Personal information
- Full name: Adrián López Garrote
- Date of birth: 9 January 1999 (age 27)
- Place of birth: Barcelona, Spain
- Height: 1.83 m (6 ft 0 in)
- Position: Goalkeeper

Team information
- Current team: Conquense
- Number: 13

Youth career
- Vista Alegre
- 2007–2019: Espanyol

Senior career*
- Years: Team / Apps / (Gls)
- 2018–2021: Espanyol B / 34 / (0)
- 2020–2021: → Hércules (loan) / 1 / (0)
- 2021–2022: Hércules / 26 / (0)
- 2022–2024: Granada B / 20 / (0)
- 2022–2024: Granada / 2 / (0)
- 2025: Arenteiro / 3 / (0)
- 2025–: Conquense / 25 / (0)

International career
- 2017: Spain U17 / 1 / (0)

= Adri López =

Spanish footballer (born 1999)

Adrián "Adri" López Garrote (born 9 January 1999) is a Spanish professional footballer who plays as a goalkeeper for Segunda Federación club Conquense.

==Club career==
Born in Barcelona, Catalonia, López joined RCD Espanyol's youth setup in 2007, from Vista Alegre. He made his senior debut with the reserves on 30 September 2018, starting in a 2–0 Segunda División B home win over SD Ejea.

A backup to Edu Frías in his first senior season, López became a regular starter in his second, after Frías left for Córdoba CF. On 5 September 2020, he was loaned to fellow third tier side Hércules CF, for one year.
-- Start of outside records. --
(* ===== verification/Proc.v ===== *)
(** kernel/proc.c: the life of a process, from [allocproc] to [wait]; the
    scheduler, [sleep] and [wakeup] are in Sched.v. *)

From S2P Require Import Prelude Mem KString Params Kernel Spinlock Kalloc Sched Sleeplock Virtio Bio.
From S2P Require Import Log Vm Fs Console File.

(** Offsets in [struct trapframe]. *)
Definition TF_kernel_satp : Z := 0.
Definition TF_kernel_sp : Z := 8.
Definition TF_kernel_trap : Z := 16.
Definition TF_epc : Z := 24.
Definition TF_kernel_hartid : Z := 32.
Definition TF_sp : Z := 48.
Definition TF_a (n : Z) : Z := 112 + 8 * n.
Definition TF_size : Z := 288.

Section proc.
Context {lnk : Linker} {dev : VirtioDev}.

Definition proc_mapstacks (kpgtbl : Z) : K unit :=
  for_in (seq 0 nproc) (λ i,
    pa <- kalloc ;;
    if pa =? 0 then panic "kalloc" else
    kvmmap kpgtbl (KSTACK (Z.of_nat i)) pa PGSIZE (Z.lor PTE_R PTE_W) ;;;
    ret (@None unit)) ;;;
  ret tt.

Definition procinit : K unit :=
  initlock L_pid "nextpid" ;;;
  initlock L_wait "wait_lock" ;;;
  for_in (seq 0 nproc) (λ i,
    initlock (L_proc i) "proc" ;;;
    modify_proc i (set_p_kstack (KSTACK (Z.of_nat i))) ;;;
    ret (@None unit)) ;;;
  ret tt.

Definition allocpid : K Z :=
  acquire L_pid ;;;
  pid <- gets k_nextpid ;;
  modify (λ s, set_k_nextpid (i32 (k_nextpid s + 1)) s) ;;;
  release L_pid ;;;
  ret pid.

Definition proc_freepagetable (pagetable sz : Z) : K unit :=
  uvmunmap pagetable TRAMPOLINE 1 false ;;;
  uvmunmap pagetable TRAPFRAME 1 false ;;;
  uvmfree pagetable sz.

Definition freeproc (p : nat) : K unit :=
  pr <- proc_of p ;;
  when (negb (p_trapframe pr =? 0)) (kfree (p_trapframe pr)) ;;;
  modify_proc p (set_p_trapframe 0) ;;;
  when (negb (p_pagetable pr =? 0)) (proc_freepagetable (p_pagetable pr) (p_sz pr)) ;;;
  modify_proc p (set_p_pagetable 0) ;;;
  modify_proc p (set_p_sz 0) ;;;
  modify_proc p (set_p_pid 0) ;;;
  modify_proc p (set_p_parent None) ;;;
  modify_proc p (λ pr, set_p_name (<[0%nat := 0]> (p_name pr)) pr) ;;;
  modify_proc p (set_p_chan None) ;;;
  modify_proc p (set_p_killed 0) ;;;
  modify_proc p (set_p_xstate 0) ;;;
  modify_proc p (set_p_state UNUSED).

Definition proc_pagetable (p : nat) : K Z :=
  pagetable <- uvmcreate ;;
  if pagetable =? 0 then ret 0 else
  r <- mappages pagetable TRAMPOLINE PGSIZE trampoline (Z.lor PTE_R PTE_X) ;;
  if r <? 0 then
    uvmfree pagetable 0 ;;;
    ret 0
  else
    pr <- proc_of p ;;
    r <- mappages pagetable TRAPFRAME PGSIZE (p_trapframe pr) (Z.lor PTE_R PTE_W) ;;
    if r <? 0 then
      uvmunmap pagetable TRAMPOLINE 1 false ;;;
      uvmfree pagetable 0 ;;;
      ret 0
    else ret pagetable.

(** The search for an unused slot, which is left locked. *)
Definition find_unused (i : nat) : K (option nat) :=
  acquire (L_proc i) ;;;
  pr <- proc_of i ;;
  if bool_decide (p_state pr = UNUSED) then ret (Some i)
  else release (L_proc i) ;;; ret None.
(** The label [found]. *)
Definition allocproc_found (p : nat) : K (option nat) :=
  pid <- allocpid ;;
  modify_proc p (set_p_pid pid) ;;;
  modify_proc p (set_p_state USED) ;;;
  tf <- kalloc ;;
  modify_proc p (set_p_trapframe tf) ;;;
  if tf =? 0 then
    freeproc p ;;;
    release (L_proc p) ;;;
    ret None
  else
    pt <- proc_pagetable p ;;
    modify_proc p (set_p_pagetable pt) ;;;
    if pt =? 0 then
      freeproc p ;;;
      release (L_proc p) ;;;
      ret None
    else
      modify_proc p (λ pr, set_p_context (mkcontext forkret_pc (u64 (p_kstack pr + PGSIZE)) (replicate 12 0)) pr) ;;;
      ret (Some p).
Definition allocproc : K (option nat) :=
  r <- for_in (seq 0 nproc) find_unused ;;
  match r with None => ret None | Some p => allocproc_found p end.

Definition initcode : list Z :=
  [0x17; 0x05; 0x00; 0x00; 0x13; 0x05; 0x45; 0x02;
   0x97; 0x05; 0x00; 0x00; 0x93; 0x85; 0x35; 0x02;
   0x93; 0x08; 0x70; 0x00; 0x73; 0x00; 0x00; 0x00;
   0x93; 0x08; 0x20; 0x00; 0x73; 0x00; 0x00; 0x00;
   0xef; 0xf0; 0x9f; 0xff; 0x2f; 0x69; 0x6e; 0x69;
   0x74; 0x00; 0x00; 0x24; 0x00; 0x00; 0x00; 0x00;
   0x00; 0x00; 0x00; 0x00].

(** [p->trapframe->field = v] *)
Definition tf_set (p : nat) (off v : Z) : K unit :=
  pr <- proc_of p ;;
  wr64 (p_trapframe pr + off) v.
Definition tf_get (p : nat) (off : Z) : K Z :=
  pr <- proc_of p ;;
  rd64 (p_trapframe pr + off).

Definition userinit : K unit :=
  p <- allocproc ;;
  modify (set_k_initproc p) ;;;
  p <- deref p ;;
  pr <- proc_of p ;;
  uvminit (p_pagetable pr) initcode (Z.of_nat (length initcode)) ;;;
  modify_proc p (set_p_sz PGSIZE) ;;;
  tf_set p TF_epc 0 ;;;
  tf_set p TF_sp PGSIZE ;;;
  modify_proc p (λ pr, set_p_name (safestrcpy (p_name pr) (str "initcode") 16) pr) ;;;
  cwd <- namei (str "/") ;;
  modify_proc p (set_p_cwd cwd) ;;;
  modify_proc p (set_p_state RUNNABLE) ;;;
  release (L_proc p).

(** [sz] is a 32-bit variable. *)
Definition growproc (n : Z) : K Z :=
  p <- myproc ;;
  p <- deref p ;;
  pr <- proc_of p ;;
  let sz := u32 (p_sz pr) in
  if n >? 0 then
    r <- uvmalloc (p_pagetable pr) sz (u32 (sz + n)) ;;
    if u32 r =? 0 then ret (-1) else
    modify_proc p (set_p_sz (u32 r)) ;;;
    ret 0
  else if n <? 0 then
    r <- uvmdealloc (p_pagetable pr) sz (u32 (sz + n)) ;;
    modify_proc p (set_p_sz (u32 r)) ;;;
    ret 0
  else
    modify_proc p (set_p_sz sz) ;;;
    ret 0.

Definition fork_file (p np fd : nat) : K unit :=
  pr <- proc_of p ;;
  match mjoin (p_ofile pr !! fd) with
  | Some f =>
      f <- filedup f ;;
      modify_proc np (λ pr, set_p_ofile (<[fd := Some f]> (p_ofile pr)) pr)
  | None => ret tt
  end.
Definition fork : K Z :=
  p <- myproc ;;
  p <- deref p ;;
  np <- allocproc ;;
  match np with
  | None => ret (-1)
  | Some np =>
      pr <- proc_of p ;;
      npr <- proc_of np ;;
      r <- uvmcopy (p_pagetable pr) (p_pagetable npr) (p_sz pr) ;;
      if r <? 0 then
        freeproc np ;;;
        release (L_proc np) ;;;
        ret (-1)
      else
        modify_proc np (set_p_sz (p_sz pr)) ;;;
        do_memmove (p_trapframe npr) (p_trapframe pr) TF_size ;;;
        tf_set np (TF_a 0) 0 ;;;
        for_in (seq 0 (Z.to_nat NOFILE)) (λ fd, fork_file p np fd ;;; ret (@None unit)) ;;;
        cwd <- deref (p_cwd pr) ;;
        cwd <- idup cwd ;;
        modify_proc np (set_p_cwd (Some cwd)) ;;;
        modify_proc np (λ npr, set_p_name (safestrcpy (p_name npr) (p_name pr) 16) npr) ;;;
        npr <- proc_of np ;;
        let pid := p_pid npr in
        release (L_proc np) ;;;
        acquire L_wait ;;;
        modify_proc np (set_p_parent (Some p)) ;;;
        release L_wait ;;;
        acquire (L_proc np) ;;;
        modify_proc np (set_p_state RUNNABLE) ;;;
        release (L_proc np) ;;;
        ret pid
  end.

Definition reparent (p : nat) : K unit :=
  for_in (seq 0 nproc) (λ i,
    pp <- proc_of i ;;
    when (bool_decide (p_parent pp = Some p)) (
      ip <- gets k_initproc ;;
      modify_proc i (set_p_parent ip) ;;;
      ip <- deref ip ;;
      wakeup (Ch_proc ip)) ;;;
    ret (@None unit)) ;;;
  ret tt.

Definition exit_close (p fd : nat) : K unit :=
  pr <- proc_of p ;;
  match mjoin (p_ofile pr !! fd) with
  | Some f =>
      fileclose f ;;;
      modify_proc p (λ pr, set_p_ofile (<[fd := None]> (p_ofile pr)) pr)
  | None => ret tt
  end.
Definition exit (status : Z) : K unit :=
  p <- myproc ;;
  p <- deref p ;;
  ip <- gets k_initproc ;;
  if bool_decide (ip = Some p) then panic "init exiting" else
  for_in (seq 0 (Z.to_nat NOFILE)) (λ fd, exit_close p fd ;;; ret (@None unit)) ;;;
  begin_op ;;;
  pr <- proc_of p ;;
  cwd <- deref (p_cwd pr) ;;
  iput cwd ;;;
  end_op ;;;
  modify_proc p (set_p_cwd None) ;;;
  acquire L_wait ;;;
  reparent p ;;;
  pr <- proc_of p ;;
  parent <- deref (p_parent pr) ;;
  wakeup (Ch_proc parent) ;;;
  acquire (L_proc p) ;;;
  modify_proc p (set_p_xstate status) ;;;
  modify_proc p (set_p_state ZOMBIE) ;;;
  release L_wait ;;;
  sched ;;;
  panic "zombie exit".

(** The scan for exited children: [inl v] is [return v], [inr] says whether
    there are any children. *)
Definition wait_turn (p : nat) (addr : Z) (st : nat * bool) : K (nat * bool + (Z + bool)) :=
  let '(i, havekids) := st in
  if decide (i < nproc)%nat then
    np <- proc_of i ;;
    if bool_decide (p_parent np = Some p) then
      acquire (L_proc i) ;;;
      np <- proc_of i ;;
      if bool_decide (p_state np = ZOMBIE) then
        let pid := p_pid np in
        bad <- (if negb (addr =? 0)
                then pr <- proc_of p ;;
                     r <- copyout (p_pagetable pr) addr (le_bytes 4 (p_xstate np)) ;;
                     ret (r <? 0)
                else ret false) ;;
        if (bad : bool) then
          release (L_proc i) ;;;
          release L_wait ;;;
          ret (inr (inl (-1)))
        else
          freeproc i ;;;
          release (L_proc i) ;;;
          release L_wait ;;;
          ret (inr (inl pid))
      else
        release (L_proc i) ;;;
        ret (inl (S i, true))
    else ret (inl (S i, havekids))
  else ret (inr (inr havekids)).
Definition wait_round (p : nat) (addr : Z) (_ : unit) : K (unit + Z) :=
  r <- loop (wait_turn p addr) (O, false) ;;
  match r with
  | inl v => ret (inr v)
  | inr havekids =>
      pr <- proc_of p ;;
      if negb havekids || negb (p_killed pr =? 0) then
        release L_wait ;;;
        ret (inr (-1))
      else
        sleep (Ch_proc p) L_wait ;;;
        ret (inl tt)
  end.
Definition wait (addr : Z) : K Z :=
  p <- myproc ;;
  p <- deref p ;;
  acquire L_wait ;;;
  loop (wait_round p addr) tt.
End proc.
López terminated his contract with the Pericos on 22 July 2021, and signed a permanent one-year deal with Hércules two days later. On 6 July 2022, he agreed to a contract with Granada CF, being assigned to the reserves in Segunda Federación.

López made his first team debut for the Nazaríes on 13 November 2022, playing the full 90 minutes in a 3–2 away success over Yeclano Deportivo, for the season's Copa del Rey. His professional debut occurred 14 days later, as he replaced field player Jorge Molina in a 1–0 Segunda División away loss against CD Leganés, after starter Raúl Fernández was sent off.